Sometimes of course we don’t always know something will be the last, until it is past, sometimes we may have an inclination and last words can remain long after the speaker has gone,

Some ‘famous’ last words that I like

Lady Astor ‘Am I dying or is it my birthday?’

Humphrey Bogart,  ‘I should have never switched from scotch to Martinis.’

and ‘I may be some time’ Captain Oates on Scott’s ill fated Antarctic exhibition. 
Last words can inspire, be poignant and  even help lighten the darkness.  Well-chosen words can go someway to help, comfort and strengthen those left behind.  Certainly the old adage that sticks and stones break bones but words never hurt is fundamentally incorrect – words can be most damaging. 

Words reflect something of the individual who says them and reminds people of the character of the individual long after that individual has gone but also what is important to remember that what said is also as much about how the hearer takes them.

I had a friend who experienced life through the lens of autism, she would described herself as ‘on the spectrum’  although admitted at times she was way out at the edge of it, but she said something that I found really helpful about what we say,

There is what we think we say

There is what we actually say

There is what someone hears

And finally, there how someone hears it, what speaks to them and how they react 

and all are different, so when Jesus says the words to his close friends He already knows what is happening, knows these words are important and He is careful about what He says. 

He knows that they are not only for his friends there and for all who come after, but those hearing do not know the context and cannot fully understand what is being said.

Jesus is trying to offer words to inspire, comfort, support and guide not just to those then, but to us now, those in between and all those who are still to come, His words speak into different contexts and people will hear and receive them very differently .  What you have heard will not be what I heard.

So I offer a little unpacking of the words that may help, you, hear something,

Verses 1-8 constitute the beginning of a prayer in which Jesus reiterates his relationship with God and the authority He received from God.
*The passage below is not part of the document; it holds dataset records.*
Lemma be_bytes_mod n v : be_bytes n (v mod 256 ^ Z.of_nat n) = be_bytes n v.
Proof.
  enough (Hg : forall k, (n <= k)%nat ->
    be_bytes n (v mod 256 ^ Z.of_nat k) = be_bytes n v) by (apply Hg; lia).
  induction n as [|n IH]; intros k Hk; [done|]. cbn [be_bytes].
  rewrite IH by lia. f_equal.
  replace (Z.of_nat k) with (Z.of_nat n + Z.of_nat (k - n)) by lia.
  rewrite Z.pow_add_r by lia. pose proof (pow256_pos n) as Hp.
  pose proof (pow256_pos (k - n)) as Hq.
  rewrite Z.rem_mul_r by lia.
  replace (v mod 256 ^ Z.of_nat n
           + 256 ^ Z.of_nat n * ((v / 256 ^ Z.of_nat n) mod 256 ^ Z.of_nat (k - n)))
    with (((v / 256 ^ Z.of_nat n) mod 256 ^ Z.of_nat (k - n)) * 256 ^ Z.of_nat n
          + v mod 256 ^ Z.of_nat n) by ring.
  rewrite Z.div_add_l, (Z.div_small (v mod _)), Z.add_0_r by
    (try apply Z.mod_pos_bound; lia).
  replace (Z.of_nat (k - n)) with (1 + Z.of_nat (k - n - 1)) by lia.
  rewrite Z.pow_add_r, Z.rem_mul_r by
    (try apply Z.pow_nonzero; try apply Z.pow_pos_nonneg; lia).
  rewrite Z.pow_1_r, (Z.mul_comm 256), Z.mod_add, Z.mod_mod by lia. done.
Qed.

(** Dropping leading bytes of a big-endian numeral keeps its low bytes. *)
Lemma skipn_be_bytes k n v :
  (k <= n)%nat -> drop k (be_bytes n v) = be_bytes (n - k) v.
Proof.
  revert k. induction n as [|n IH]; intros [|k] Hk; simpl; try done; try lia.
  apply IH. lia.
Qed.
Verses 7 and 8.  Says that Jesus only gives what he has received from God and that his followers will receive what Jesus has given them. There is nothing else, all is from God.

Verses 8 -11 are prayers on behalf of Jesus' followers past, present and future,  Jesus prays for us to help us, to strengthen us, to guide us

Verses 9 to 11. All Christ followers are ‘No longer solely in the world" but are part of Christ .  All are bonded with him,  abide in him. All are  "in" the world, but in addition, also part of the reality of Jesus.

Finally notice that - as with other blessings - there is a larger purpose for being protected.  We are protected so that we may be one as Jesus and God are one,.  The blessing Jesus prays for us is:

That we, Christ’s followers may be one as Jesus and God are one that we continue to do as Christ did, to teach, to heal, to help those who are given to us, those we connect with in our lives

At  this time it is more important than ever that we strive to be more Christ like in our lives.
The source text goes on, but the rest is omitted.